(Saved data entries)

########

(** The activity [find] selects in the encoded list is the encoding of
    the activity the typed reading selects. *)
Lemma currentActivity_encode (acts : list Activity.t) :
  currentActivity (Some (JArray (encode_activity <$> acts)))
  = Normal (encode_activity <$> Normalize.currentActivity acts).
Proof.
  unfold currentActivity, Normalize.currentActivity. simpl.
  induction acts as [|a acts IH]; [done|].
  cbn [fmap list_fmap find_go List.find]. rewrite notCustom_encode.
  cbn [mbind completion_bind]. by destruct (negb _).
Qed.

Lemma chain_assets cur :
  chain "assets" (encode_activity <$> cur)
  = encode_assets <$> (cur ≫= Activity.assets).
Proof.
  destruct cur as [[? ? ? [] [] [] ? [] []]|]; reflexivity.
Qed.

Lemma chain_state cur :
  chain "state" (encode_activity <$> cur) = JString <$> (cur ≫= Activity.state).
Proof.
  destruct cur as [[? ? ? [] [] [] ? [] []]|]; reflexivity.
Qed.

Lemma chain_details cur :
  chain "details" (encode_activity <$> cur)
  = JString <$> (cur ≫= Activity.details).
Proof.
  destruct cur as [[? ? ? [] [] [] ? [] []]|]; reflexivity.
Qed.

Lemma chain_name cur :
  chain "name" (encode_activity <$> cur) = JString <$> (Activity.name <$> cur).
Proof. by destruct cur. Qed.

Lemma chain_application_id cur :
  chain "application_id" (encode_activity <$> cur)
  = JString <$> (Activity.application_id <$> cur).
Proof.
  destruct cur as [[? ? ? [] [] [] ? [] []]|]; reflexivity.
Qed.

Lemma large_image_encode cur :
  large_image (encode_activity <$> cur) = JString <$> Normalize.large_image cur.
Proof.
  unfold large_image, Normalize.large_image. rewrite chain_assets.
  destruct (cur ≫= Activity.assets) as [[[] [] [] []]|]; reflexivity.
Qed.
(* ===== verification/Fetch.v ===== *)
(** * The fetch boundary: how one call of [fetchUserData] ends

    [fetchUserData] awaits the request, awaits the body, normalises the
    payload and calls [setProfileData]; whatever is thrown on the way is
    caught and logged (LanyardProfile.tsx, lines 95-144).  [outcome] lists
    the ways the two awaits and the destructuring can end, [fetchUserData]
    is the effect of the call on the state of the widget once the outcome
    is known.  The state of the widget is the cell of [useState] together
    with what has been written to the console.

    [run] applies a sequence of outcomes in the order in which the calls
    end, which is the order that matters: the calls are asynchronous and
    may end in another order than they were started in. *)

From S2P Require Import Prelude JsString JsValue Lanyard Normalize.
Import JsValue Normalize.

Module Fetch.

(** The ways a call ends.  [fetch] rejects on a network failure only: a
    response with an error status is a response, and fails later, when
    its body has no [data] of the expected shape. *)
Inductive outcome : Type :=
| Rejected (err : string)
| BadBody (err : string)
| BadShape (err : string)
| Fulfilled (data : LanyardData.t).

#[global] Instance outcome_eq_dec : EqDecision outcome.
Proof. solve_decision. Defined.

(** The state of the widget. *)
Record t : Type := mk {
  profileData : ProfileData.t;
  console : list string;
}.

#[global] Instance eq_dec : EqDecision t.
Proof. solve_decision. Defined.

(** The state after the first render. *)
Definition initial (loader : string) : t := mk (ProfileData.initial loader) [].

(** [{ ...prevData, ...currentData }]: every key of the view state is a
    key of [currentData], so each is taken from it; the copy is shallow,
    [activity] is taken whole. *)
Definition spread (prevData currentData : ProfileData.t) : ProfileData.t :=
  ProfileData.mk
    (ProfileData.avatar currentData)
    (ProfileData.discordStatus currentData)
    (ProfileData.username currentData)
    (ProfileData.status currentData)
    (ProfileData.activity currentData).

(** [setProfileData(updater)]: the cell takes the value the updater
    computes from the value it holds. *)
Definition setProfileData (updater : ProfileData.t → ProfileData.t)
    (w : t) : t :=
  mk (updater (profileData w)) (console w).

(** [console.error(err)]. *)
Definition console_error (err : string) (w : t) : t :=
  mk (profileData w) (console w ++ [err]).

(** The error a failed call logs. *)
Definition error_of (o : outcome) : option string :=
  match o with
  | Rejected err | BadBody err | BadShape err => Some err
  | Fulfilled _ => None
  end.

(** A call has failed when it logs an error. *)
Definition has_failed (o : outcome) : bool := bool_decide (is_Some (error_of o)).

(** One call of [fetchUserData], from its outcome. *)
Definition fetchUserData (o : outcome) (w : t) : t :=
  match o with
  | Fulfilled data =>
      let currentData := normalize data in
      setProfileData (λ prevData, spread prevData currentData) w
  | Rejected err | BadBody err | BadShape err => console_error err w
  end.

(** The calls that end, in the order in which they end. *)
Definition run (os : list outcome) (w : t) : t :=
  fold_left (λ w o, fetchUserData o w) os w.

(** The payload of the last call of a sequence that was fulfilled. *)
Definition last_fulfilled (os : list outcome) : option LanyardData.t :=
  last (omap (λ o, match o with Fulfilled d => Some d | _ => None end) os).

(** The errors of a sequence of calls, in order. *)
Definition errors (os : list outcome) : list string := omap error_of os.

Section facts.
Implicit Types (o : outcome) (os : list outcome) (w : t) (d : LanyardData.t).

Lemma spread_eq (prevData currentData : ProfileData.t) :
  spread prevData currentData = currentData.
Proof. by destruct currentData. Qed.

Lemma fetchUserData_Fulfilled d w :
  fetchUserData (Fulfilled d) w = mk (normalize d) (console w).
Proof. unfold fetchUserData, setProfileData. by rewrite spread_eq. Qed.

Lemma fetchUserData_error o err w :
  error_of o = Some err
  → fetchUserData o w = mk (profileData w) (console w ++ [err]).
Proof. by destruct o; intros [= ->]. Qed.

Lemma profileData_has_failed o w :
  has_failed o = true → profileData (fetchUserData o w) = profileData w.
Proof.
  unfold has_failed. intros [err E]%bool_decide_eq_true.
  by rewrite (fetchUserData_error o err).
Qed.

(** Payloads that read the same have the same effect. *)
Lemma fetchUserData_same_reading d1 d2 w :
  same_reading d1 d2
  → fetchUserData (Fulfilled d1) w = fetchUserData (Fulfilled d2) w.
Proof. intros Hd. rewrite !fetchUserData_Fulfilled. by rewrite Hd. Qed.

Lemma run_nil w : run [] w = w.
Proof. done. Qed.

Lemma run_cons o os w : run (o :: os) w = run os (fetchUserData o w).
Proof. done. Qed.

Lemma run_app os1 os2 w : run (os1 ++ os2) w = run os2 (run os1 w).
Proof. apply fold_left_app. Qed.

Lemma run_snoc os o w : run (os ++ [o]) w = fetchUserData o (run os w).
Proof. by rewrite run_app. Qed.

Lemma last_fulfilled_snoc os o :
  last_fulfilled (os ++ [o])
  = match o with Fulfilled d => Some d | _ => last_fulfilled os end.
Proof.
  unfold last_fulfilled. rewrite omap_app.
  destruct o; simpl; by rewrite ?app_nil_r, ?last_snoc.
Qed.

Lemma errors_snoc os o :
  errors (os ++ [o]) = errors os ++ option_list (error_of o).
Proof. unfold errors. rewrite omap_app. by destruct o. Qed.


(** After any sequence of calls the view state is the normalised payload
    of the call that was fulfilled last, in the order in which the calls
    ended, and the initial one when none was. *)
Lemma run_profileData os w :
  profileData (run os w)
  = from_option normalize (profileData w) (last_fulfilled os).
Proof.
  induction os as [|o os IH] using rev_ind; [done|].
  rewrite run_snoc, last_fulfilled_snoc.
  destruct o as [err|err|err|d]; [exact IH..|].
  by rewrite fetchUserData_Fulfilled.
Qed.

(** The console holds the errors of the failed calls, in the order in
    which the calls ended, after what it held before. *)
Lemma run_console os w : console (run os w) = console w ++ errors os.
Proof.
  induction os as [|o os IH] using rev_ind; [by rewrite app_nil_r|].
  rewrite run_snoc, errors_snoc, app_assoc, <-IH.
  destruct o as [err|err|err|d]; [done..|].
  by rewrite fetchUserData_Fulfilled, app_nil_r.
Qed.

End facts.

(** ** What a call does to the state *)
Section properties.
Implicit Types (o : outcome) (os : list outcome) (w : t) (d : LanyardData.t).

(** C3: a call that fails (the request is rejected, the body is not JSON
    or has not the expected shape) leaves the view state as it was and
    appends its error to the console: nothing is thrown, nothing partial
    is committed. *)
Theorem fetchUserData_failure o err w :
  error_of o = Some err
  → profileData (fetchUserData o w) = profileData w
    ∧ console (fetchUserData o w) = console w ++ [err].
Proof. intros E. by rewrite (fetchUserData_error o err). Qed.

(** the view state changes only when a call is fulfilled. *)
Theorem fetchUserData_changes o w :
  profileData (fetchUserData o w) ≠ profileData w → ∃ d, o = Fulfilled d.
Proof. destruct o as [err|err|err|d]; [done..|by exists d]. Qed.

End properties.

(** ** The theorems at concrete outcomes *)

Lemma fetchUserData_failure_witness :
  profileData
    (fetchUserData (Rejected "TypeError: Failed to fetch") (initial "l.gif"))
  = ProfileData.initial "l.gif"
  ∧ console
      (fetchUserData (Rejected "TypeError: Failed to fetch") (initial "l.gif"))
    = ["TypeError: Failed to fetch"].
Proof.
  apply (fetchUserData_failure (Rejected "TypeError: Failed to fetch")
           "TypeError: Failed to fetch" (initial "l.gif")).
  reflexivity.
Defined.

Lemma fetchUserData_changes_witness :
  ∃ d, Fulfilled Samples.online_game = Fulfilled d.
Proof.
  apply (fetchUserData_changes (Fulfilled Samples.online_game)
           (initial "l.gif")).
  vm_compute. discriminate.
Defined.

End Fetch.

########

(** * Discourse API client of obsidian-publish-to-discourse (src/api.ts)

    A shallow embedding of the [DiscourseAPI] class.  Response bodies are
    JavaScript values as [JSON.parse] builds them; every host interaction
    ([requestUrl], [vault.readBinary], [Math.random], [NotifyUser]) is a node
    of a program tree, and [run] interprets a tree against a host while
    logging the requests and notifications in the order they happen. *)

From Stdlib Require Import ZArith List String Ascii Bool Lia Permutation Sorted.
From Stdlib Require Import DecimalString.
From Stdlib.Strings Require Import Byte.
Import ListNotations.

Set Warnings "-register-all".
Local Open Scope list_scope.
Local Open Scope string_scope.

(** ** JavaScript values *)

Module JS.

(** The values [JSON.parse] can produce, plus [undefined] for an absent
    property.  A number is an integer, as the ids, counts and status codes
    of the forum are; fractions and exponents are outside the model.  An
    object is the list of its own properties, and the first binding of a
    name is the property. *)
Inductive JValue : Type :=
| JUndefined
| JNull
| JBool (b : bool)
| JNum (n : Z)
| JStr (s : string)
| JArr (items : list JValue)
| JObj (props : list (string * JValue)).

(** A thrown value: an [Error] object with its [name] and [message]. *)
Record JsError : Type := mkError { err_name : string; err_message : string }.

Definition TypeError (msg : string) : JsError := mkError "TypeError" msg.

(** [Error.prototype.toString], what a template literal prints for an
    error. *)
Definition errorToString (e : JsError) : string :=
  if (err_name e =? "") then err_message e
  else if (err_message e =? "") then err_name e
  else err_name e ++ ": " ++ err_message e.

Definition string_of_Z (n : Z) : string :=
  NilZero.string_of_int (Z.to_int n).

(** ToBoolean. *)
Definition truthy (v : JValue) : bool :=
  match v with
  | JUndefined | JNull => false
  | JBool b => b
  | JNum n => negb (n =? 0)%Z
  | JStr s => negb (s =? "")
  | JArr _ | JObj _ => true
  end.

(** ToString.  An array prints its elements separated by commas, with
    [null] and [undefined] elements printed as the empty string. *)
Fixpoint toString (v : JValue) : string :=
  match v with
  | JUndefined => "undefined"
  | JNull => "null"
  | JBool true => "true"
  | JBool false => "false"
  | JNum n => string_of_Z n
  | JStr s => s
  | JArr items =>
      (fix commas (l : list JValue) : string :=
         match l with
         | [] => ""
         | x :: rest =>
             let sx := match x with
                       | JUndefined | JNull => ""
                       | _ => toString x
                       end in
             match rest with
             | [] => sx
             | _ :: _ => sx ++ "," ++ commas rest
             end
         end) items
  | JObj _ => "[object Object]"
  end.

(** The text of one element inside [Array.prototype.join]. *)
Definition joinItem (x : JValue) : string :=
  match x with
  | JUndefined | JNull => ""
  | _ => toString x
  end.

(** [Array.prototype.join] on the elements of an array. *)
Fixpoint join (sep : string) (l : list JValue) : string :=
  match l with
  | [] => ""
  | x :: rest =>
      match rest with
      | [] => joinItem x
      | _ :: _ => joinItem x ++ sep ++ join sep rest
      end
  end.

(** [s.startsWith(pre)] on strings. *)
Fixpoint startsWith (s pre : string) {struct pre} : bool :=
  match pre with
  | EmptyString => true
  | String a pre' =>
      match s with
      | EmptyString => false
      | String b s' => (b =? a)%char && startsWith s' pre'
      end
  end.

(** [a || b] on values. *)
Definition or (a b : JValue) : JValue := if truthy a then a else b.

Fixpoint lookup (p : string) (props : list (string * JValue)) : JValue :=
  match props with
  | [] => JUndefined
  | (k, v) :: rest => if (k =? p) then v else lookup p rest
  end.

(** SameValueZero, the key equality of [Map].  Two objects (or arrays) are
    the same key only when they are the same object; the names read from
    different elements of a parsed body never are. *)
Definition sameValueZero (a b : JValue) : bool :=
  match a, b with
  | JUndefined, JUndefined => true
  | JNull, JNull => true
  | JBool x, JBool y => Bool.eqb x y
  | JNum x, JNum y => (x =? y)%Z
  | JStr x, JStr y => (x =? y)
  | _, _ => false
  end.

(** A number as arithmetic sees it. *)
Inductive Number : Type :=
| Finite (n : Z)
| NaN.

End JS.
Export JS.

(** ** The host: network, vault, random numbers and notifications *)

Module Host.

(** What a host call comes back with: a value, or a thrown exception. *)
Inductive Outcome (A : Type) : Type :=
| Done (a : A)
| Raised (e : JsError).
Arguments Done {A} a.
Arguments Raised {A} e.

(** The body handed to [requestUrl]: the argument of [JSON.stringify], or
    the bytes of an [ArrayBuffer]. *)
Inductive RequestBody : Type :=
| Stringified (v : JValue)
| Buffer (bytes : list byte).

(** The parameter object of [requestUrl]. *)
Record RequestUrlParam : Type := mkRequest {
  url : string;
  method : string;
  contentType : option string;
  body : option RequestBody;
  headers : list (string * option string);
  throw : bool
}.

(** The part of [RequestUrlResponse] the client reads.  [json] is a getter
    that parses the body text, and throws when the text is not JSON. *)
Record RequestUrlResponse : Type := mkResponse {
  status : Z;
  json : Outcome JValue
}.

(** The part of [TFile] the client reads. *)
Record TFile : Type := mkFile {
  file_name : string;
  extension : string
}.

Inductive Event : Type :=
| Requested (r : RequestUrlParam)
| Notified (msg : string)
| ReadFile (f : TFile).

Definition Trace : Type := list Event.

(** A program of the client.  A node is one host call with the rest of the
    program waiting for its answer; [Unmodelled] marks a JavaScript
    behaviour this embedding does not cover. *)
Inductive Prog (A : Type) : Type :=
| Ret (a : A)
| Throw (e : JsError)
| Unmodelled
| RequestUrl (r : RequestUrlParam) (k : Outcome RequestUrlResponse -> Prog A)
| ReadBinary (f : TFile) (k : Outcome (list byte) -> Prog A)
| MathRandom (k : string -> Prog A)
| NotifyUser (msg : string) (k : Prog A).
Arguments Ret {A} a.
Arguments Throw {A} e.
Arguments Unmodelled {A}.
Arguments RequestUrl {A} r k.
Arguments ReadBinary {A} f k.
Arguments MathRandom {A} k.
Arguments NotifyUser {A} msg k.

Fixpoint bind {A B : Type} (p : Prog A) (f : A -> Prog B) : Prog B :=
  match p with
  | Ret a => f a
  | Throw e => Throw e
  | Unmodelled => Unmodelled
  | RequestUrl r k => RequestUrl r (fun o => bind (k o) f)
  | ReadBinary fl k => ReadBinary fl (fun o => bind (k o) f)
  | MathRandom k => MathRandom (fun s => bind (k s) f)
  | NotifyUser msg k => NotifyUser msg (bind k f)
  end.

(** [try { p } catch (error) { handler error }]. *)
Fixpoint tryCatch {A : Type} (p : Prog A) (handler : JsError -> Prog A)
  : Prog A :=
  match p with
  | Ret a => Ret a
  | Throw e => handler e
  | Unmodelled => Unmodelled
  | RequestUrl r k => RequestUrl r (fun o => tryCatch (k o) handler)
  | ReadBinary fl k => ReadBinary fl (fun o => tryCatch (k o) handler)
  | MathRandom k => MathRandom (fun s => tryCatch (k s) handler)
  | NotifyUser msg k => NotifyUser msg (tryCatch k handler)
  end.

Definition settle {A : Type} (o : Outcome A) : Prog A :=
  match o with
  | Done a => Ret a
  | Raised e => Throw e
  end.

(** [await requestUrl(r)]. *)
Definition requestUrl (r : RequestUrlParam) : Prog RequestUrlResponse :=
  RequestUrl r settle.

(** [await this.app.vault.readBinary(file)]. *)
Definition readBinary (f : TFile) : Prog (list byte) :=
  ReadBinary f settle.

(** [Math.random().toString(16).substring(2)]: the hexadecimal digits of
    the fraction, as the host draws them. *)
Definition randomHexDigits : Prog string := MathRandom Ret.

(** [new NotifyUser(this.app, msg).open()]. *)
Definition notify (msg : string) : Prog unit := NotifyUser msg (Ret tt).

########

EXERCISE AIM: Your response should contain each line of the entries above that holds the string "NotifyUser".

EXERCISE OUTPUT:
    ([requestUrl], [vault.readBinary], [Math.random], [NotifyUser]) is a node
| NotifyUser (msg : string) (k : Prog A).
Arguments NotifyUser {A} msg k.
  | NotifyUser msg k => NotifyUser msg (bind k f)
  | NotifyUser msg k => NotifyUser msg (tryCatch k handler)
(** [new NotifyUser(this.app, msg).open()]. *)
Definition notify (msg : string) : Prog unit := NotifyUser msg (Ret tt).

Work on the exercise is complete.